I have blogged about the detailed argument which Gary Titley made in his Fabian lecture last night. He set some major challenges for those who believe in the EU and British engagement in it, and there was a fired up debate at the event about how to respond.

I was struck by three things:

1. The scale of the challenges being set out for the EU were in stark contrast to either the legitimacy and political capital available to deal with them, and that will remain the case unless the current economic and political crisis does become the opportunity for a major change of approach.

2. The European narratives and arguments of a generation ago need a vast amount of rethinking and renewal if they are to connect to the causes for which the EU is needed. We would need to invent a multilateral EU if we did not have one, but the 'sceptic right is making the running, and the vacuum that is Conservative strategy on the EU has never been effectively scrutinised or challenged.

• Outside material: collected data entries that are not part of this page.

(* ===== verification/Typing.v ===== *)
(** * Typing: every member keeps its C++ type

    Numbers are unbounded here and wrapped where the source converts them; that no
    conversion is missing is a theorem: in every state any schedule reaches, races
    included, each member, queued observation, raw datum and local variable of the
    threads is in the range of its type. *)

From S2P Require Import Prelude Double Text Packets Timestamps Sockets Observations ClientState Collator CollatorRuns Sender ClientOutput Receiver Setup Program ProgramSpec.

(** [QEDObservation]: an observation point the switch knows, [uint64_t], [uint32_t], [uint16_t]. *)
Record typed_observation (o : QEDObservation) : Prop := {
  t_point : observation_point o ≠ NUM_OBSERVATION_POINTS;
  t_epoch : epoch_nanoseconds o ∈u 64;
  t_id : o_packet_id o ∈u 32;
  t_len : o_payload_len o ∈u 16;
}.

(** [RawData]: five [uint64_t], a [uint32_t] and a [uint16_t]. *)
Record typed_raw (r : RawData) : Prop := {
  t_added : added_at_epoch_nanoseconds r ∈u 64;
  t_packet_id : packet_id r ∈u 32;
  t_payload_len : payload_len r ∈u 16;
  t_client_send : client_send_epoch_nanoseconds r ∈u 64;
  t_server_receive : server_receive_epoch_nanoseconds r ∈u 64;
  t_server_send : server_send_epoch_nanoseconds r ∈u 64;
  t_client_receive : client_receive_epoch_nanoseconds r ∈u 64;
}.

(** The members of [Client]. *)
Record typed_client {S} (c : Client S) : Prop := {
  t_sent : sent_packets c ∈i 32;
  t_received : received_packets c ∈i 32;
  t_last : last_received_packet_id c ∈i 32;
  t_completed : sending_completed c ∈u 64;
  t_start : start_time c ∈u 64;
  t_started : collator_started c ∈i 32;
  t_finished : collator_finished c ∈i 32;
  t_first_sent : first_packet_sent_epoch_nanoseconds c ∈u 64;
  t_last_sent : last_packet_sent_epoch_nanoseconds c ∈u 64;
  t_last_received : last_packet_received_epoch_nanoseconds c ∈u 64;
  t_queue : Forall typed_observation (ObservationList.observations (observation_list c));
  t_heap : map_Forall (λ _ r, typed_raw r) (heap c);
}.

(** The local variables of the threads. *)
Definition typed_sender (pc : sender_pc) : Prop :=
  match pc with
  | SHead index => index ∈u 32
  | SSent sent_nsec index payload_len => sent_nsec ∈u 64 ∧ index ∈u 32 ∧ payload_len ∈u 64
  | _ => True
  end.
Definition typed_receiver (pc : receiver_pc) : Prop :=
  match pc with
  | RQueue obss _ _ _ incoming => Forall typed_observation obss ∧ incoming ∈u 64
  | _ => True
  end.
Definition typed_main (pc : main_pc) : Prop := 
  match pc with CFile obs | CSearch obs _ | CFound obs _ => typed_observation obs | _ => True end.

Record typed {S} (m : program S) : Prop := {
  t_client : typed_client (the_client m);
  t_sender : typed_sender (sender_at m);
  t_receiver : typed_receiver (receiver_at m);
  t_main : typed_main (main_at m);
}.

(** ** Lemmas *)

Lemma timestamp_to_nsec_typed ts n : timestamp_to_nsec ts = Some n → n ∈u 64.
Proof.
  unfold timestamp_to_nsec. destruct (timestamp_to_timespec _ _) as [[tv|]|]; [|done|done].
  cbn [mbind option_bind]. intros [= <-]. auto with twamp.
Qed.

Lemma make_QEDObservation_typed point epoch id len :
  point ≠ NUM_OBSERVATION_POINTS → typed_observation (make_QEDObservation point epoch id len).
Proof. intros Hp. split; cbn; [done|apply wrap_range; lia..]. Qed.

Lemma incoming_nsec_typed ts clock n : incoming_nsec ts clock = Some n → n ∈u 64.
Proof.
  unfold incoming_nsec. destruct (_ && _).
  - destruct (get_timestamp clock); [|done]. cbn [mbind option_bind]. apply timestamp_to_nsec_typed.
  - intros [= <-]. apply wrap_range. lia.
Qed.

Lemma update_typed obs r : typed_observation obs → typed_raw r → typed_raw (update_entry obs r).
Proof.
  intros [_ He Hi Hl] []. unfold update_entry, record_point.
  destruct (observation_point obs); by split.
Qed.

Lemma new_typed added id : added ∈u 64 → id ∈u 32 → typed_raw (new_RawData added id).
Proof. intros Ha Hi. split; cbn; try done; wsolve. Qed.

Lemma checked_typed w z n : checked_i w z = Some n → n ∈i w.
Proof. unfold checked_i. destruct (decide _); [by intros [= <-]|done]. Qed.

Section Steps.
Context {S : Type} `{SqaStats S} (inet_ntop : Z → list Z → option string) (args : Args) (hosts : list (list Z)).

Lemma send_to_hosts_typed errors p len rest : ∀ i (s : Sender S) b s',
  send_to_hosts errors p len i rest s = Some (b, s') → typed_client (client s) → typed_client (client s').
Proof.
  induction rest as [|a rest IH]; intros i s b s'; cbn [send_to_hosts]; [by intros [= _ <-]|].
  destruct (gather _); [|done]. cbn [mbind option_bind].
  destruct (errors i) as [text|]; [intros [= _ <-] []; by split|].
  destruct (checked_i 32 _) as [n|] eqn:En; [|done]. cbn [mbind option_bind]. intros E Hc.
  apply (IH _ _ _ _ E). apply checked_typed in En. destruct Hc. by split.
Qed.

Lemma send_phase_typed it index (s : Sender S) r s' : send_phase args hosts it index s = Some (r, s') →
  typed_client (client s) →
  typed_client (client s') ∧ match r with Some (n, len) => n ∈u 64 ∧ len ∈u 64 | None => True end.
Proof.
  unfold send_phase. destruct (select_randomly _ _) as [len|]; [|done]. cbn [mbind option_bind].
  destruct (inter_packet_delay args (gap it)) as [d|]; [|done]. cbn [mbind option_bind].
  unfold sendPacket. destruct (craftSenderPacket _ _) as [pkt|]; [|done]. cbn [mbind option_bind].
  destruct (send_to_hosts _ _ _ _ _ _) as [[b s1]|] eqn:E; [|done]. cbn [mbind option_bind].
  intros E' Hc. apply send_to_hosts_typed in E; [|exact Hc]. destruct b.
  - destruct (timestamp_to_nsec _) as [n|] eqn:En; [|done]. cbn [mbind option_bind] in E'.
    injection E' as <- <-. split; [done|]. split; [by eapply timestamp_to_nsec_typed|apply wrap_range; lia].
  - injection E' as <- <-. destruct E. by split.
Qed.

Lemma record_sent_typed n index len (c : Client S) : n ∈u 64 → typed_client c →
  typed_client (record_sent n index len c).
Proof.
  intros Hn []. unfold record_sent. destruct (_ =? 0); cbn [collator_started]; destruct (_ =? 0); cbn [negb];
    split; cbn; try done; apply Forall_app; (split; [done|]); constructor; try done;
    by apply make_QEDObservation_typed.
Qed.

Lemma print_response_typed rec msg len incoming (c : Client S) r :
  print_response inet_ntop args rec msg len incoming c = Some r → typed_client c →
  typed_client (match r with inl (_, c') => c' | inr c' => c' end).
Proof.
  unfold print_response. destruct (String.eqb _ _); [|by intros [= <-]].
  destruct (printReflectorPacket _ _ _ _ _ _ _) as [pr|]; [|done]. cbn [mbind option_bind].
  intros [= <-] []. destruct (p_exit pr); by split.
Qed.

Lemma check_oldest_typed now oldest (c c' : Client S) : check_oldest args now oldest c = Some c' →
  typed_client c → typed_client c'.
Proof.
  unfold check_oldest. destruct (get_timestamp now); [|done]. cbn [mbind option_bind].
  destruct (timestamp_to_nsec _); [|done]. cbn [mbind option_bind]. intros E [].
  destruct oldest as [p|].
  - destruct (heap c !! p); [|done]. cbn [mbind option_bind] in E. destruct (_ || _); [|injection E as <-; by split].
    destruct (aggregateRawData _ _); [|done]. cbn [mbind option_bind] in E.
    destruct (RawDataList.popObservation _) as [[]|]; [|done]. cbn [mbind option_bind] in E.
    injection E as <-. by split.
  - injection E as <-. destruct (_ >? 0); split; cbn; (done || wsolve).
Qed.

Lemma update_at_typed obs p (c c' : Client S) : update_at obs p c = Some c' →
  typed_observation obs → typed_client c → typed_client c'.
Proof.
  unfold update_at. intros E Ho []. destruct (heap c !! p) as [r|] eqn:Er; [|done]. cbn [mbind option_bind] in E.
  injection E as <-. split; cbn; try done. apply map_Forall_insert_2; [|done].
  apply update_typed; [done|]. by apply (t_heap0 p).
Qed.

Lemma add_entry_typed now obs (c c' : Client S) : add_entry now obs c = Some c' →
  typed_observation obs → typed_client c → typed_client c'.
Proof.
  unfold add_entry. intros E Ho []. destruct (get_timestamp now); [|done]. cbn [mbind option_bind] in E.
  destruct (timestamp_to_nsec _) as [added|] eqn:Ea; [|done]. cbn [mbind option_bind] in E. injection E as <-.
  split; cbn; try done. apply map_Forall_insert_2; [|done]. apply update_typed; [done|].
  apply new_typed; [by eapply timestamp_to_nsec_typed|by destruct Ho].
Qed.

Lemma sender_typed it (m m' : program S) : typed m → sender_step args hosts it m = Some m' → typed m'.
Proof.
  intros [Hc Hs Hr Hm] E. unfold sender_step in E.
  destruct (sender_at m) as [index|n index len| |] eqn:Ep; cbn [typed_sender] in Hs.
  - destruct (_ || _); [injection E as <-; by split|].
    destruct (send_phase args hosts it index (state m)) as [[r s]|] eqn:Es; [|done].
    cbn [mbind option_bind] in E. injection E as <-. apply send_phase_typed in Es as [Hc' Ht]; [|done].
    split; try done. destruct r as [[n len]|]; cbn; [tauto|apply wrap_range; lia].
  - destruct Hs as (Hn & _ & _). injection E as <-.
    split; try done; [by apply record_sent_typed|apply wrap_range; lia].
  - injection E as <-. split; try done. destruct Hc. split; cbn; try done. apply wrap_range. lia.
  - injection E as <-. split; try done. by rewrite Ep.
Qed.

Lemma receiver_typed it (m m' : program S) : typed m → receiver_step inet_ntop args it m = Some m' → typed m'.
Proof.
  intros [Hc Hs Hr Hm] E. unfold receiver_step in E.
  destruct (receiver_at m) as [| |obss rec msg len incoming| |oldest|] eqn:Ep; cbn [typed_receiver] in Hr.
  - injection E as <-. split; try done. cbn. by destruct (keep_receiving _ _ _).
  - destruct (await (response it)) as [[[[[rec msg] len] ts]|]|]; cbn [mbind option_bind] in E; [| |done].
    + destruct (incoming_nsec ts (recv_clock it)) as [incoming|] eqn:Ei; [|done]. cbn [mbind option_bind] in E.
      apply incoming_nsec_typed in Ei. unfold count_response in E.
      destruct (checked_i 32 _) as [n|] eqn:En; [|done]. cbn [mbind option_bind] in E. apply checked_typed in En.
      unfold response_observations in E. cbn [collator_started] in E.
      destruct (if negb _ then _ else _) as [obss|] eqn:Eo; [|done]. cbn [mbind option_bind] in E.
      injection E as <-. split; try done.
      * destruct Hc. split; cbn; try done. apply swrap_range. lia.
      * split; [|done]. destruct (negb _); [|by injection Eo as <-]. rewrite reply_observations_exact in Eo.
        injection Eo as <-. repeat constructor; by apply make_QEDObservation_typed.
    + injection E as <-. by split.
  - destruct Hr as [Ho Hi]. destruct obss as [|obs obss].
    + destruct (print_response _ _ _ _ _ _ _) as [r|] eqn:Er; [|done]. cbn [mbind option_bind] in E.
      apply print_response_typed in Er; [|done]. injection E as <-. destruct r as [[]|]; split; try done.
      cbn. by rewrite Ep.
    + apply Forall_cons in Ho as [Ho Ho']. injection E as <-. split; try done. destruct Hc. split; cbn; try done.
      apply Forall_app. split; [done|]. by constructor.
  - injection E as <-. by split.
  - destruct (check_oldest _ _ _ _) as [c|] eqn:Ec; [|done]. cbn [mbind option_bind] in E. injection E as <-.
    split; try done. by eapply check_oldest_typed.
  - injection E as <-. split; try done. by rewrite Ep.
Qed.

Lemma main_typed now (m m' : program S) : typed m → main_step args now m = Some m' → typed m'.
Proof.
  intros [Hc Hs Hr Hm] E. unfold main_step in E.
  destruct (main_at m) as [| | | | |obs|obs it|obs entry| |oldest| |] eqn:Ep; cbn [typed_main] in Hm.
  - injection E as <-. split; try done; [destruct Hc; by split|]. cbn. by destruct (runs_collator _).
  - injection E as <-. split; try done. destruct Hc. split; cbn; (done || wsolve).
  - injection E as <-. split; try done. cbn. by destruct (_ =? _).
  - injection E as <-. split; try done. cbn. by destruct (negb _).
  - unfold ObservationList.popObservation in E. pose proof (t_queue _ Hc) as Hq.
    destruct (ObservationList.observations _) as [|obs q] eqn:Eq; [done|]. cbn [mbind option_bind] in E.
    injection E as <-. apply Forall_cons in Hq as [Ho Hq]. split; try done. destruct Hc. by split.
  - injection E as <-. by split.
  - destruct it as [|entry it].
    + destruct (add_entry _ _ _) as [c|] eqn:Ec; [|done]. cbn [mbind option_bind] in E. injection E as <-.
      split; try done. by eapply add_entry_typed.
    + destruct (valid_iterator _ _); [|done]. destruct (_ !! entry); [|done]. cbn [mbind option_bind] in E.
      injection E as <-. split; try done. cbn. by destruct (_ =? _).
  - destruct (update_at _ _ _) as [c|] eqn:Ec; [|done]. cbn [mbind option_bind] in E. injection E as <-.
    split; try done. by eapply update_at_typed.
  - injection E as <-. by split.
  - destruct (check_oldest _ _ _ _) as [c|] eqn:Ec; [|done]. cbn [mbind option_bind] in E. injection E as <-.
    split; try done. by eapply check_oldest_typed.
  - injection E as <-. assert (typed m) by (split; try done; by rewrite Ep).
    assert (typed {| m with main_at := MDone |}) by by split. by destruct (sender_at m), (receiver_at m).
  - injection E as <-. split; try done. by rewrite Ep.
Qed.

Lemma step_typed e (m m' : program S) : typed m → step inet_ntop args hosts e m = Some m' → typed m'.
Proof.
  unfold step. intros Ht E. destruct (exited m); [by injection E as <-|].
  destruct e; [by eapply sender_typed|by eapply receiver_typed|by eapply main_typed].
Qed.

Lemma run_typed es : ∀ m m' : program S, typed m → run inet_ntop args hosts es m = Some m' → typed m'.
Proof.
  induction es as [|e es IH]; intros m m' Ht; cbn [run]; [by intros [= <-]|].
  destruct (step _ _ _ e m) as [m1|] eqn:E; [|done]. cbn [mbind option_bind].
  apply IH. by eapply step_typed.
Qed.

Lemma start_typed now : typed (start (Client_init now : Client S)).
Proof.
  split; cbn; try done. split; cbn; try (split; done); try done. apply wrap_range. lia.
Qed.
End Steps.

(** ** Property *)

(** Types are preserved.  Whatever the schedule, races included, and whatever the
    clocks, packets and draws are, in every state the client reaches all its members,
    the queued observations, the raw data in the heap and the threads' local
    variables are within their C++ types: the model's unbounded numbers never stand
    for values the program could not hold. *)
Lemma members_in_range {S} `{SqaStats S} inet_ntop args hosts now es (m : program S) :
  run inet_ntop args hosts es (start (Client_init now)) = Some m → typed m.
Proof. apply run_typed, start_typed. Qed.

Lemma example_run_some : ∃ m : program SqaLog,
  run no_ntop raw_args [replicate 16 1] example_schedule (start (Client_init 1700000000)) = Some m.
Proof. vm_compute. by eexists. Qed.

Lemma members_in_range_witness : ∃ m : program SqaLog,
  run no_ntop raw_args [replicate 16 1] example_schedule (start (Client_init 1700000000)) = Some m ∧
  typed_client (the_client m).
Proof.
  destruct example_run_some as [m E]. exists m. split; [exact E|].
  exact (t_client _ (members_in_range no_ntop raw_args [replicate 16 1] 1700000000 example_schedule m E)).
Defined.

3. And 2009 is a year of responding to the financial crisis, the G20 summit, the chance to rebuild a multilateral transatlantic relationship, and of European elections and the Copenhagen climate summit. So if we can’t make a case this year, is it ever going to happen?

But it is mid-February already. I don’t know how many Labour party members know what the party’s argument is going to be in the European elections this June. I don’t think I do, so I am not well placed to share it with you. There is now strong awareness of the need to mobilise against the BNP threat, but what is the Labour case going to be?

So what should it be? What needs to change? And how can it happen?